Depicting what Pearce calls 'the hitherto blank piece of country between Lake Chiuta and the Luli river', this is a 1900 Captain F. B. Pearce map of part of Malawi and Mozambique. Then divided between British Central Africa and Portuguese Mozambique, this map focuses on a portion of East Africa between Lake Chilwa in Malawi and the Lurio River in Mozambique. Per an article in The Geographical Journal, the map was surveyed by Pearce during a joint Anglo-Portuguese military expedition undertaken in 1899 against the slave-raiding chief Kwamba. Numerous villages are labeled throughout the region, along with hills, ridges, mountains, and forests. The flood plains of both Lake Chilwa and Lake Chiuta are illustrated, demonstrating to its viewers the vast differences between the African wet and dry season in this part of the continent. An inset map in the lower right corner situates the depicted region in East Africa in general, allowing the viewer to note that Lake Chilwa is not far from Lake Nyassa (Lake Malawi), that it borders Portuguese East Africa, and that German East Africa is not far to the north.

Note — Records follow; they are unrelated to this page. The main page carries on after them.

(** ** Witnesses *)

Definition sample (cpu bw : Z) : Stats.t :=
  {| Stats.Cpu := f64_of_Z cpu; Stats.MaxCpu := f64_zero; Stats.Mem := f64_of_Z 16;
     Stats.MaxMem := f64_zero; Stats.MemUsed := f64_of_Z 8; Stats.MemPct := f64_of_Z 50;
     Stats.MemBuffCache := f64_zero; Stats.MemZfsArc := f64_zero; Stats.Swap := f64_zero;
     Stats.SwapUsed := f64_zero; Stats.DiskTotal := f64_of_Z 100;
     Stats.DiskUsed := f64_of_Z 40; Stats.DiskPct := f64_of_Z 40;
     Stats.DiskReadPs := f64_zero; Stats.DiskWritePs := f64_zero;
     Stats.MaxDiskReadPs := f64_zero; Stats.MaxDiskWritePs := f64_zero;
     Stats.NetworkSent := f64_zero; Stats.NetworkRecv := f64_zero;
     Stats.MaxNetworkSent := f64_zero; Stats.MaxNetworkRecv := f64_zero;
     Stats.Temperatures := Some {[ "cpu" := f64_of_Z cpu ]}; Stats.ExtraFs := None;
     Stats.GPU := None; Stats.Bandwidth := (bw, bw); Stats.MaxBandwidth := (0, 0)%Z;
     Stats.LoadAvg := (f64_zero, f64_zero, f64_zero); Stats.Battery := (cpu, 1)%Z;
     Stats.NetworkInterfaces := None; Stats.DiskIO := (bw, 0)%Z;
     Stats.MaxDiskIO := (0, 0)%Z; Stats.CpuBreakdown := None; Stats.CpuCoresUsage := None;
     Stats.DiskIoStats := zero6; Stats.MaxDiskIoStats := zero6 |}.

Lemma AverageSystemStats_peaks_witness :
  let m := Stats.MaxCpu (AverageSystemStatsSlice [sample 10 5; sample 90 7]) in
  f64_le (f64_of_Z 90) m = true.
Proof.
  refine (proj2 (proj1 (AverageSystemStats_peaks [sample 10 5; sample 90 7]
    Stats.MaxCpu Stats.Cpu _ _ _ _) (sample 90 7) _)); try done.
  - apply elem_of_cons. by left.
  - intros r [->|[->|[]%elem_of_nil]%elem_of_cons]%elem_of_cons; done.
  - rewrite !elem_of_cons. auto.
Defined.

Lemma AverageSystemStats_counters_witness :
  (Stats.Bandwidth (AverageSystemStatsSlice [sample 10 5; sample 90 8])).1 = 6%Z.
Proof.
  refine (proj1 (AverageSystemStats_counters [sample 10 5; sample 90 8]
    (λ r, (Stats.Bandwidth r).1) 5 8 _ _ _ _ _ _)); try (vm_compute; done).
  - apply elem_of_cons. by left.
  - repeat constructor; vm_compute; done.
Defined.

Lemma AverageSystemStats_battery_witness :
  Stats.Battery (AverageSystemStatsSlice ([sample 10 5] ++ [sample 91 8])) = (50, 1)%Z.
Proof.
  refine (AverageSystemStats_battery [sample 10 5] (sample 91 8) _ _).
  - done.
  - repeat constructor; vm_compute; done.
Defined.

Lemma AverageSystemStats_temperatures_witness :
  Stats.Temperatures (AverageSystemStatsSlice [sample 10 5; sample 91 8]) ≫= lookup "cpu" =
  Some (twoDecimals (f64_div (f64_of_Z 101) (f64_of_Z 2))).
Proof.
  refine (AverageSystemStats_temperatures [sample 10 5; sample 91 8] "cpu" _ _ _); done.
Defined.
End RecordAverages.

This map was created by Captain F. B. Pearce and printed by the Royal Geographical Society in its Geographical Journal in 1900.

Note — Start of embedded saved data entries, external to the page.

(** ** Lemmas *)

Lemma old_stats_spec now r :
  old_stats now r = true ↔
  ∃ rd, rd ∈ recordData ∧ row_type r = recordType rd ∧ row_created r < now - retention rd.
Proof.
  unfold old_stats. rewrite existsb_exists. setoid_rewrite list_elem_of_In.
  split; intros (rd&Hin&Hrd); exists rd.
  - zbool. apply bool_decide_eq_true in H1. split_and!; [done..|lia].
  - destruct Hrd as [Ht Hc]. split; [done|].
    rewrite bool_decide_eq_true_2 by done. apply Z.ltb_lt. lia.
Qed.

Lemma deleteOldSystemStats_rows now db db' c :
  deleteOldSystemStats now db = (db', true) →
  r_stats db' c = List.filter (λ r, negb (old_stats now r)) (r_stats db c).
Proof.
  unfold deleteOldSystemStats. destruct (del_stats db _ _) as [db1|] eqn:H1; [|done].
  destruct (del_stats db1 _ _) as [db2|] eqn:H2; [|done]. intros [= <-].
  apply del_stats_spec in H1 as [H1 H1o], H2 as [H2 H2o].
  destruct c; [by rewrite H2o, H1|by rewrite H2, H1o].
Qed.

Lemma filter_subset {A} (p q : A → bool) (l : list A) :
  (∀ x, p x = true → q x = true) →
  List.filter p (List.filter q l) = List.filter p l.
Proof.
  intros Hpq. induction l as [|x l IH]; simpl; [done|].
  destruct (q x) eqn:Hq; simpl; [by rewrite IH|]. rewrite IH.
  destruct (p x) eqn:Hp; [|done]. by rewrite (Hpq _ Hp) in Hq.
Qed.

Lemma filter_swap {A} (p q q' : A → bool) (l : list A) :
  (∀ x, p x = true → q x = q' x) →
  List.filter p (List.filter q l) = List.filter q' (List.filter p l).
Proof.
  intros Hq. induction l as [|x l IH]; simpl; [done|].
  destruct (p x) eqn:Hp; simpl.
  - rewrite <- (Hq x Hp). destruct (q x); simpl; rewrite ?Hp; by rewrite IH.
  - destruct (q x); simpl; rewrite ?Hp; by rewrite IH.
Qed.

Lemma filter_bool {A} (P : A → Prop) `{∀ x, Decision (P x)} (l : list A) :
  filter P l = List.filter (λ x, bool_decide (P x)) l.
Proof.
  induction l as [|x l IH]; [done|]. rewrite filter_cons. simpl.
  by case_decide; case_bool_decide; rewrite ?IH.
Qed.

(** Each period's window lies inside the retention of the records it condenses. *)
Lemma window_retained rd :
  rd ∈ LongerRecords.longerRecordData →
  ∃ rt, rt ∈ recordData ∧ recordType rt = LongerRecords.shorterType rd ∧
        - LongerRecords.longerTimeDuration rd <= retention rt ∧
        ∀ rt', rt' ∈ recordData → recordType rt' = recordType rt → rt' = rt.
Proof.
  unfold LongerRecords.longerRecordData. rewrite !elem_of_cons, elem_of_nil.
  assert (∀ rt rt', rt ∈ recordData → rt' ∈ recordData →
    recordType rt' = recordType rt → rt' = rt) as Huniq.
  { unfold recordData. intros rt rt'. rewrite !elem_of_cons, !elem_of_nil.
    intros. destruct_or?; by simplify_eq. }
  intros Hrd; destruct_or?; simplify_eq; simpl;
    [ exists {| recordType := "1m"; retention := Hour |}
    | exists {| recordType := "10m"; retention := 12 * Hour |}
    | exists {| recordType := "20m"; retention := 24 * Hour |}
    | exists {| recordType := "120m"; retention := 7 * 24 * Hour |} ];
    (split_and!; [unfold recordData; rewrite !elem_of_cons; tauto|done|done|]);
    intros; apply Huniq; try done; unfold recordData; rewrite !elem_of_cons; tauto.
Qed.

(** ** Properties *)

(** The statistics cleanup keeps a record exactly when its type has no retention rule
    or it is no older than the retention of its type. *)
Theorem deleteOldSystemStats_exact now db db' c r :
  deleteOldSystemStats now db = (db', true) →
  r ∈ r_stats db' c ↔
  r ∈ r_stats db c ∧
  ∀ rd, rd ∈ recordData → row_type r = recordType rd → now - retention rd <= row_created r.
Proof.
  intros Hdel. rewrite (deleteOldSystemStats_rows _ _ _ _ Hdel), !list_elem_of_In.
  rewrite filter_In, negb_true_iff, <- not_true_iff_false, old_stats_spec.
  split; intros [Hin Hr]; (split; [done|]).
  - intros rd Hrd Ht. apply Z.nlt_ge. intros ?. apply Hr. eauto.
  - intros (rd&Hrd&Ht&?). specialize (Hr rd Hrd Ht). lia.
Qed.

(** C20: cleaning up first never starves the creation of longer records: at the same
    instant, the shorter records of every period are all still there. *)
Theorem retention_keeps_windows now db db' c sys rd :
  rd ∈ LongerRecords.longerRecordData →
  deleteOldSystemStats now db = (db', true) →
  filter (newer sys (LongerRecords.shorterType rd)
    (now + LongerRecords.longerTimeDuration rd)) (r_stats db' c) =
  filter (newer sys (LongerRecords.shorterType rd)
    (now + LongerRecords.longerTimeDuration rd)) (r_stats db c).
Proof.
  intros Hrd Hdel. rewrite (deleteOldSystemStats_rows _ _ _ _ Hdel), !filter_bool.
  apply filter_subset. intros r Hnew%bool_decide_eq_true.
  apply negb_true_iff, not_true_iff_false. rewrite old_stats_spec.
  intros (rt'&Hrt'&Ht&Hold).
  destruct (window_retained rd Hrd) as (rt&Hrt&Hty&Hdur&Huniq).
  destruct Hnew as (_&Hr&Hc).
  assert (rt' = rt) as -> by (apply Huniq; congruence). lia.
Qed.

Lemma trim_users_sublist keep users db db' :
  trim_users keep users db = (db', true) → r_history db' `sublist_of` r_history db.
Proof.
  revert db. induction users as [|u users IH]; intros db; simpl; [by intros [= <-]|].
  destruct (del_history db _) as [db1|] eqn:H1; [|done]. intros H2. apply del_history_spec in H1.
  etrans; [exact (IH _ H2)|]. rewrite H1. apply filter_sublist_bool.
Qed.

Lemma trim_users_other keep users db db' u :
  u ∉ users → trim_users keep users db = (db', true) →
  filter (of_user u) (r_history db') = filter (of_user u) (r_history db).
Proof.
  intros Hu. revert db. induction users as [|u' us IH]; intros db; simpl; [by intros [= <-]|].
  apply not_elem_of_cons in Hu as [Hne Hu].
  destruct (del_history db _) as [db1|] eqn:H1; [|done]. intros H2. rewrite (IH Hu _ H2).
  apply del_history_spec in H1. rewrite H1, !filter_bool. apply filter_subset.
  intros r Hr%bool_decide_eq_true. unfold of_user in Hr.
  rewrite bool_decide_eq_false_2 by congruence. done.
Qed.

Lemma trim_users_own keep users db db' u :
  u ∈ users → NoDup users → trim_users keep users db = (db', true) →
  ∃ db1, r_history db1 `sublist_of` r_history db ∧
    filter (of_user u) (r_history db1) = filter (of_user u) (r_history db) ∧
    filter (of_user u) (r_history db') =
    filter (λ r, hr_id r ∈ newest_ids db1 u keep) (filter (of_user u) (r_history db)).
Proof.
  revert db. induction users as [|u' us IH]; intros db Hu Hnd; simpl.
  { by apply elem_of_nil in Hu. }
  apply NoDup_cons in Hnd as [Hu' Hnd].
  destruct (del_history db _) as [db1|] eqn:H1; [|done]. intros H2.
  apply elem_of_cons in Hu as [->|Hu].
  - exists db. split_and!; [done..|]. rewrite (trim_users_other _ _ _ _ _ Hu' H2).
    apply del_history_spec in H1. rewrite H1, !filter_bool.
    apply filter_swap. intros r Hr%bool_decide_eq_true.
    rewrite (bool_decide_eq_true_2 (hr_user r = u')) by done. simpl.
    case_bool_decide; [by rewrite bool_decide_eq_false_2|].
    rewrite bool_decide_eq_true_2; [done|].
    destruct (decide (hr_id r ∈ newest_ids db u' keep)); tauto.
  - destruct (IH db1 Hu Hnd H2) as (db2&Hsub&Hsame&Hown).
    apply del_history_spec in H1.
    assert (filter (of_user u) (r_history db1) = filter (of_user u) (r_history db)) as Heq.
    { rewrite H1, !filter_bool. apply filter_subset.
      intros r Hr%bool_decide_eq_true. unfold of_user in Hr.
      rewrite bool_decide_eq_false_2 by (intros Heq; apply Hu'; congruence). done. }
    exists db2. rewrite <- Heq. split_and!; [|done..].
    etrans; [exact Hsub|]. rewrite H1. apply filter_sublist_bool.
Qed.

(** A user with at most [before] (250) history entries keeps all of them. *)
Theorem deleteOldAlertsHistory_untouched db db' keep before u :
  deleteOldAlertsHistory db keep before = (db', true) →
  (length (filter (of_user u) (r_history db)) <= before)%nat →
  filter (of_user u) (r_history db') = filter (of_user u) (r_history db).
Proof.
  unfold deleteOldAlertsHistory. destruct (users_over db before) as [us|] eqn:Hus; [|done].
  intros Htrim Hle.
  apply users_over_spec in Hus as [_ Hus].
  eapply trim_users_other; [|done]. rewrite Hus. lia.
Qed.

(** A user over the limit is cut to exactly [keep] (200) entries, and no deleted entry
    of the user is newer than a kept one. *)
Theorem deleteOldAlertsHistory_trims db db' keep before u :
  NoDup (hr_id <$> r_history db) →
  deleteOldAlertsHistory db keep before = (db', true) →
  (before < length (filter (of_user u) (r_history db)))%nat → (keep <= before)%nat →
  length (filter (of_user u) (r_history db')) = keep ∧
  ∀ r r', r ∈ filter (of_user u) (r_history db') → r' ∈ filter (of_user u) (r_history db) →
    r' ∉ r_history db' → hr_created r' <= hr_created r.
Proof.
  intros Hnd. unfold deleteOldAlertsHistory.
  destruct (users_over db before) as [us|] eqn:Hus; [|done]. intros Htrim Hlt Hk.
  apply users_over_spec in Hus as [Hndu Hus].
  assert (u ∈ us) as Hu by (by rewrite Hus).
  destruct (trim_users_own _ _ _ _ _ Hu Hndu Htrim) as (db1&Hsub&Hsame&Hown).
  assert (NoDup (hr_id <$> r_history db1)) as Hnd1.
  { by eapply NoDup_fmap_sublist. }
  destruct (newest_ids_spec db1 u keep Hnd1) as (Hlen&Hndi&Hin&Hnew).
  rewrite Hsame in Hlen. rewrite Hown. split.
  - transitivity (length (newest_ids db1 u keep)); [|rewrite Hlen; lia].
    rewrite <- (length_fmap hr_id). apply Permutation_length, NoDup_Permutation; [|done|].
    + eapply NoDup_fmap_sublist; [|exact Hnd]. etrans; apply sublist_filter.
    + intros i. rewrite list_elem_of_fmap. setoid_rewrite list_elem_of_filter. split.
      * intros (r&->&?&?). done.
      * intros Hi. destruct (Hin i Hi) as (r&Hr&<-&Hru). exists r. split_and!; [done..|].
        rewrite <- Hsame. by apply list_elem_of_filter.
  - intros r r' Hr Hr' Hno.
    apply list_elem_of_filter in Hr as [Hr1 Hr2].
    rewrite <- Hsame in Hr2, Hr'.
    apply list_elem_of_filter in Hr2 as [? ?]. pose proof Hr' as Hr0.
    apply list_elem_of_filter in Hr' as [? ?].
    eapply Hnew; [| |done|done|exact Hr1|]; [done..|].
    intros Hi. apply Hno. eapply (list_elem_of_filter (of_user u)).
    rewrite Hown. rewrite list_elem_of_filter. by rewrite <- Hsame.
Qed.
End retention.

(** ** A database that meets the contract *)

Record table_db := {
  t_stats : collection → list (row payload);
  t_containers : list container_row;
  t_services : list service_row;
  t_quiet : list quiet_row;
  t_history : list history_row;
}.

Definition newest_first (r r' : history_row) : Prop := (hr_created r' ≤ hr_created r)%Z.
#[export] Instance newest_first_dec : RelDecision newest_first.
Proof. intros r r'. unfold newest_first. apply _. Defined.
#[export] Instance newest_first_total : Total newest_first.
Proof. intros r r'. unfold newest_first. lia. Qed.
#[export] Instance newest_first_trans : Transitive newest_first.
Proof. intros ???. unfold newest_first. lia. Qed.

Definition sorted_history (db : table_db) (u : string) : list history_row :=
  merge_sort newest_first (filter (of_user u) (t_history db)).

#[export] Instance table_db_ops : RetentionDB table_db payload := {|
  del_stats db c p := Some {|
    t_stats c' := if decide (c' = c) then List.filter (λ r, negb (p r)) (t_stats db c)
                  else t_stats db c';
    t_containers := t_containers db; t_services := t_services db; t_quiet := t_quiet db;
    t_history := t_history db |};
  del_containers db p := Some {|
    t_stats := t_stats db; t_containers := List.filter (λ r, negb (p r)) (t_containers db);
    t_services := t_services db; t_quiet := t_quiet db; t_history := t_history db |};
  del_services db p := Some {|
    t_stats := t_stats db; t_containers := t_containers db;
    t_services := List.filter (λ r, negb (p r)) (t_services db); t_quiet := t_quiet db;
    t_history := t_history db |};
  del_quiet db p := Some {|
    t_stats := t_stats db; t_containers := t_containers db; t_services := t_services db;
    t_quiet := List.filter (λ r, negb (p r)) (t_quiet db); t_history := t_history db |};
  del_history db p := Some {|
    t_stats := t_stats db; t_containers := t_containers db; t_services := t_services db;
    t_quiet := t_quiet db; t_history := List.filter (λ r, negb (p r)) (t_history db) |};
  users_over db n := Some (filter
    (λ u, (n < length (filter (of_user u) (t_history db)))%nat)
    (remove_dups (hr_user <$> t_history db)));
  newest_ids db u n := hr_id <$> take n (sorted_history db u);
  r_stats := t_stats; r_containers := t_containers; r_services := t_services;
  r_quiet := t_quiet; r_history := t_history;
|}.

Lemma elem_of_sorted_history db u r :
  r ∈ sorted_history db u ↔ r ∈ t_history db ∧ hr_user r = u.
Proof.
  unfold sorted_history. rewrite merge_sort_Permutation, list_elem_of_filter.
  unfold of_user. tauto.
Qed.

Lemma sorted_split n db u r r' :
  r ∈ take n (sorted_history db u) → r' ∈ sorted_history db u →
  r' ∉ take n (sorted_history db u) → newest_first r r'.
Proof.
  intros Hr Hr' Hno.
  assert (StronglySorted newest_first (sorted_history db u)) as Hs
    by (apply StronglySorted_merge_sort; apply _).
  rewrite <- (take_drop n (sorted_history db u)) in Hs, Hr'.
  apply elem_of_app in Hr' as [?|Hr']; [done|].
  revert Hr Hr' Hs. generalize (drop n (sorted_history db u)).
  generalize (take n (sorted_history db u)). clear.
  intros l k Hr Hr'. induction l as [|x l IH]; simpl; [by apply elem_of_nil in Hr|].
  inversion 1 as [|?? Hl Hx]; subst. apply elem_of_cons in Hr as [->|Hr]; [|by apply IH].
  rewrite Forall_forall in Hx. apply Hx, elem_of_app. by right.
Qed.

Royal Geographical Society (fl. 1830 - present) is a British Society established in 1830 to promote geographical science and exploration. Originally titled the "Geographical Society of London", the RGS received its royal charter from Queen Victoria in 1859 shortly after absorbing several similar but more regional societies including the African Association, the Raleigh Club and the Palestine Association. The RGS sponsored many of the most important and exciting voyages of exploration ever undertaken, including the exploration of Charles Darwin, David Livingstone, Robert Falcon Scott, Richard F. Burton, John Speke, George Hayward, H. M Stanley, Ernest Shackleton and Sir Edmond Hillary. Today, the RGS remains a leading global sponsor of geographical and scientific studies. The Society is based in Lowther Lodge, South Kensington, London.
The Geographical Journal Vol. XV, No. 6, June 1900.
Very good. Light foxing. Light wear along original fold lines. Blank on verso.